Dijon : tramway à l’approche

Ça y est, il arrive. Après plus de deux ans de travaux et de nuisances pour les riverains, c’est bientôt le soulagement. Pour l’occasion, France 3 Bourgogne vous propose de faire le bilan de ce vaste chantier. Un chantier qui restera sans aucun doute l’un des plus coûteux de l’histoire de la capitale bourguignonne, mais qui va changer la vie des Dijonnais.

Cinquante ans plus tard, le tram revient à Dijon

En 1961, le tramway de Dijon disparaissait. Cinquante ans plus tard, il s’apprête à faire son grand retour. C’est en mai 2008 que tout a commencé. À l’époque, ce n’était encore qu’un projet. Mais aujourd’hui, le chantier du tramway touche à sa fin. Le 1er septembre 2012, la ligne T1 sera mise en service. Quant à la ligne T2, elle sera inaugurée le samedi 8 décembre 2012.

En attendant, France 3 Bourgogne vous propose un petit flashback, un résumé des principales étapes des travaux du tramway. De quoi faire patienter un peu les plus pressés. Depuis le lancement du projet jusqu’à l’inauguration de la dernière ligne, en passant par la soudure du premier rail ou encore les portes ouvertes du site de maintenance du tram… Prenez du recul sur ce vaste chantier, qui a été le sujet de discussion favori des Dijonnais ces dernières années.

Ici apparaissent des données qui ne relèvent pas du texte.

(** One dotted-decimal field: digits only, no leading zero, at most 255. *)
Fixpoint octet (s : string) (val : Z) (digLen : nat) : option Z :=
  match s with
  | EmptyString => if Nat.eqb digLen 0 then None else Some val
  | String c s =>
      match strconv.digit c with
      | Some d =>
          if Nat.eqb digLen 1 && (val =? 0) then None
          else let v := val * 10 + d in
               if 255 <? v then None else octet s v (S digLen)
      | None => None
      end
  end.

Definition parseIPv4 (s : string) : option IP :=
  let fields := strings.Split s "." in
  if Nat.eqb (length fields) 4 then mapM (λ f, octet f 0 0) fields else None.

Definition hexval (c : ascii) : option Z :=
  let v := ord c in
  if bool_decide (48 ≤ v ∧ v ≤ 57) then Some (v - 48)
  else if bool_decide (97 ≤ v ∧ v ≤ 102) then Some (v - 97 + 10)
  else if bool_decide (65 ≤ v ∧ v ≤ 70) then Some (v - 65 + 10)
  else None.

(** Longest run of hex digits: its value, how many, and the rest;
    [None] when it has more than four digits. *)
Fixpoint hexgroup (s : string) (off : nat) (acc : Z) : option (nat * Z * string) :=
  match s with
  | EmptyString => Some (off, acc, s)
  | String c s' =>
      match hexval c with
      | Some d => if Nat.ltb 3 off then None else hexgroup s' (S off) (acc * 16 + d)
      | None => Some (off, acc, s)
      end
  end.

(** The loop of [netip.parseIPv6]: [ip] holds the bytes parsed so far, [ell]
    the position of a [::].  Each round consumes two bytes of [ip], so nine
    rounds of fuel always suffice. *)
Fixpoint ipv6_loop (fuel : nat) (s : string) (ip : IP) (ell : option nat)
  : option (string * IP * option nat) :=
  match fuel with
  | O => Some (s, ip, ell)
  | S fuel =>
      if Nat.leb 16 (length ip) then Some (s, ip, ell) else
      match hexgroup s 0 0 with
      | None => None
      | Some (O, _, _) => None
      | Some (_, acc, rest) =>
          match rest with
          | String "." _ =>
              if match ell with None => negb (Nat.eqb (length ip) 12) | Some _ => false end then None
              else if Nat.ltb 16 (length ip + 4) then None
              else v4 ← parseIPv4 s; Some (EmptyString, ip ++ v4, ell)
          | _ =>
              let ip := ip ++ [acc / 256; acc mod 256] in
              match rest with
              | EmptyString => Some (EmptyString, ip, ell)
              | String ":" EmptyString => None
              | String ":" (String ":" s2) =>
                  match ell with
                  | Some _ => None
                  | None => if String.eqb s2 EmptyString
                            then Some (EmptyString, ip, Some (length ip))
                            else ipv6_loop fuel s2 ip (Some (length ip))
                  end
              | String ":" s1 => ipv6_loop fuel s1 ip ell
              | _ => None
              end
          end
      end
  end.
Lemma evaluate_fuel_enough R fuel ip domain rec depth :
  0 ≤ depth ≤ 11 → 12 ≤ Z.of_nat fuel + depth →
  evaluate R fuel ip domain rec depth ≠ OutOfFuel ∧
  evaluate R (S fuel) ip domain rec depth = evaluate R fuel ip domain rec depth.
Proof.
  revert domain rec depth. induction fuel as [|fuel IH]; intros domain rec depth Hd Hf.
  { lia. }
  revert IH. cbn [evaluate]. destruct (Z.ltb_spec 10 depth); [done|]. intros IH.
  rewrite !(eval_terms_inc_irrelevant R (λ d n, evaluateInclude R _ ip d n) no_include).
  destruct (eval_terms _ _ _ _ _ _) as [o|] eqn:E.
  { split; [|done]. intros ->. by apply eval_terms_not_out_of_fuel in E. }
  destruct (head _) as [term|]; [|done]. destruct (String.eqb _ _); [done|].
  destruct (lookupSPF _ _) as [rec'|]; [|done]. destruct (String.eqb _ _); [done|].
  apply IH; lia.
Qed.

(** * What the shadowing means *)
Definition with_TXT (R : Resolver) (txt : string → res (list string)) : Resolver :=
  mkResolver txt (LookupIPAddr R) (LookupMX R).

Lemma eval_terms_with_TXT R txt inc ip domain depth terms :
  eval_terms (with_TXT R txt) inc ip domain depth terms = eval_terms R inc ip domain depth terms.
Proof. reflexivity. Qed.

(** The [include:] mechanism is never evaluated: the case for [a:] with a
    prefix length accepts every mechanism that contains a colon and stands
    before it.  So the verdict on a record without a [redirect=] modifier does
    not depend on any TXT record at all, whatever its [include:] terms name. *)
Theorem include_never_consulted (R : Resolver) (txt : string → res (list string)) (fuel : nat)
    (ip : net.IP) (domain rec : string) (depth : Z) :
  existsb is_redirect (strings.Fields rec) = false →
  evaluate (with_TXT R txt) fuel ip domain rec depth = evaluate R fuel ip domain rec depth.
Proof.
  intros Hr. destruct fuel as [|fuel]; [done|]. cbn [evaluate].
  destruct (10 <? depth); [done|]. rewrite eval_terms_with_TXT.
  rewrite (eval_terms_inc_irrelevant R _ (λ d n, evaluateInclude R (evaluate R fuel) ip d n)).
  destruct (eval_terms _ _ _ _ _ _); [done|].
  replace (List.filter is_redirect (strings.Fields rec)) with (@nil string); [done|].
  induction (strings.Fields rec) as [|t ts IH]; [done|]. simpl in *.
  apply orb_false_iff in Hr as [-> Hr]. auto.
Qed.
Definition evictOne c (now : Z) : Cache K V :=
  let order := range_order (entries c) in
  match List.find (λ '(_, e), expired c now e) order with
  | Some (k, _) => with_entries c (delete k (entries c))
  | None =>
      match order with
      | (k, _) :: _ => with_entries c (delete k (entries c))
      | [] => c
      end
  end.

Definition Set_ c (now : Z) (key : K) (v : V) : Cache K V :=
  let c := if (0 <? maxSize c) && (maxSize c <=? Z.of_nat (size (entries c))) then evictOne c now else c in
  let expiresAt := if 0 <? ttl c then now + ttl c else zeroTime in
  with_entries c (<[key := mkEntry v expiresAt]> (entries c)).

Definition Delete c (key : K) : Cache K V := with_entries c (delete key (entries c)).
Definition Clear c : Cache K V := with_entries c ∅.
Definition Len c : Z := Z.of_nat (size (entries c)).
Definition Keys c : list K := (range_order (entries c)).*1.

(** ** Every operation removes entries or writes one key *)
Lemma evictOne_cases c now :
  (entries c = ∅ ∧ evictOne c now = c) ∨
  ∃ k e, entries c !! k = Some e ∧ evictOne c now = with_entries c (delete k (entries c)).
Proof.
  unfold evictOne. destruct (List.find _ _) as [[k e]|] eqn:Ef.
  - right. exists k, e. split; [|done]. apply find_some in Ef as [Hin _].
    apply list_elem_of_In in Hin. rewrite range_order_perm in Hin. by apply elem_of_map_to_list in Hin.
  - destruct (range_order (entries c)) as [|[k e] l] eqn:Eo.
    + left. split; [|done]. apply map_to_list_empty_iff. apply Permutation_nil_r.
      rewrite <- (range_order_perm (entries c)), Eo. done.
    + right. exists k, e. split; [|done]. apply elem_of_map_to_list.
      rewrite <- (range_order_perm (entries c)), Eo. left.
Qed.

Lemma evictOne_sub c now : entries (evictOne c now) ⊆ entries c.
Proof.
  destruct (evictOne_cases c now) as [[_ ->]|(k & e & _ & ->)]; [done|]. apply delete_subseteq.
Qed.

Lemma evictOne_params c now : ttl (evictOne c now) = ttl c ∧ maxSize (evictOne c now) = maxSize c.
Proof. destruct (evictOne_cases c now) as [[_ ->]|(k & e & _ & ->)]; done. Qed.

Lemma Set_lookup c now k v :
  entries (Set_ c now k v) !! k = Some (mkEntry v (if 0 <? ttl c then now + ttl c else zeroTime)).
Proof.
  unfold Set_. destruct (_ && _); simpl; rewrite lookup_insert_eq; [|done].
  by rewrite (proj1 (evictOne_params c now)).
Qed.

Lemma Set_lookup_ne c now k v k' e :
  entries (Set_ c now k v) !! k' = Some e → k ≠ k' → entries c !! k' = Some e.
Proof.
  unfold Set_. intros Hl Hne. destruct (_ && _); simpl in Hl; rewrite lookup_insert_ne in Hl by done; [|done].
  eapply lookup_weaken; [exact Hl|apply evictOne_sub].
Qed.

Lemma Set_params c now k v : ttl (Set_ c now k v) = ttl c ∧ maxSize (Set_ c now k v) = maxSize c.
Proof. unfold Set_. destruct (_ && _); simpl; [apply evictOne_params|done]. Qed.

Cliquez sur l’image pour visualiser la frise interactive

                           Le tramway à Dijon on Dipity.

Où passera le tramway?

En septembre 2012, la configuration des transports en commun dijonnais va changer. Pour vous permettre d’anticiper ce changement, France 3 Bourgogne vous propose de visualiser le tracé du tramway. Qui sait, peut-être pourrez-vous vous rendre au travail en tram à la rentrée prochaine.

En effet, le samedi 1er septembre 2012, la première ligne du tramway dijonnais sera mise en service. 8,5 km de long et 26 minutes pour relier la gare à Quetigny, le tout en desservant 16 stations. Cette première ligne devrait transporter 42 000 passagers par jour d’ici 2015, selon les espérances du Grand Dijon.

La ligne T2, elle, ne sera inaugurée que le samedi 8 décembre 2012, soit trois mois après la première. Elle reliera la ville de Chenôve au parc Valmy en 34 minutes et passera par 21 stations sur 11,5 km. D’après le Grand Dijon, cette ligne devrait transporter 45 000 voyageurs d’ici 2015.

Le canal, le campus, la Toison d’Or… Mais aussi l’auditorium, le palais des expositions, le stade Gaston Gérard, et bien sûr la gare de Dijon. Le tracé du tramway est stratégique : il desservira les points névralgiques de la capitale bourguignonne. Et ce depuis 5h du matin jusqu’à minuit, toutes les 10 minutes en heures creuses et toutes les 5 minutes en heures de pointe.

Ci-dessous, visualisez le tracé des deux lignes du tramway et découvrez l’emplacement des stations en cliquant sur les punaises.

Combien coûte le tram?

Le retour du tramway dans la capitale bourguignonne coûte environ quatre cents millions d’euros. Une somme que la ville de Dijon a pu réunir principalement grâce aux emprunts (300 millions), mais aussi aux subventions (à hauteur de 112 millions).

Cliquez sur l’image pour visualiser le graphique interactif

Un emprunt de 300 millions d’euros. La principale source de financement du tramway dijonnais est l’emprunt à la Banque Européenne d’Investissement, signé en mars 2010. Un emprunt de 200 millions d’euros qui a donc couvert la moitié du coût du projet. Vient ensuite l’emprunt réalisé auprès de la Caisse des Dépôts et des Consignations en juin 2009 : 100 millions d’euros.

Le reste du coût du tramway est couvert par les subventions : de l’Etat dans le cadre du Grenelle de l’environnement (47 millions d’€), de la région Bourgogne (40 millions d’€), du département Côte-d’Or (20 millions d’€) et enfin de l’Europe via le Fonds européen de développement régional (5 millions d’€).

Le tramway restera donc l’un des projets les plus coûteux de l’histoire de la capitale bourguignonne. Et pourtant, avec 19,9 millions d’euros le kilomètre de ligne, le Grand Dijon fait mieux que d’autres villes. Et ce peut-être en partie grâce à une idée ingénieuse : passer un appel d’offres commun avec la ville de Brest pour l’acquisition de 52 rames (dont 32 pour Dijon), dans une démarche de standardisation maximale. L’équipe dijonnaise de François Rebsamen a ainsi décidé de choisir des rames identiques à celles de Brest, au lieu d’en créer de nouvelles, ce qui aurait engendré des coûts supplémentaires. Cette stratégie a donc permis de réaliser une économie de 10 à 15 millions d’euros.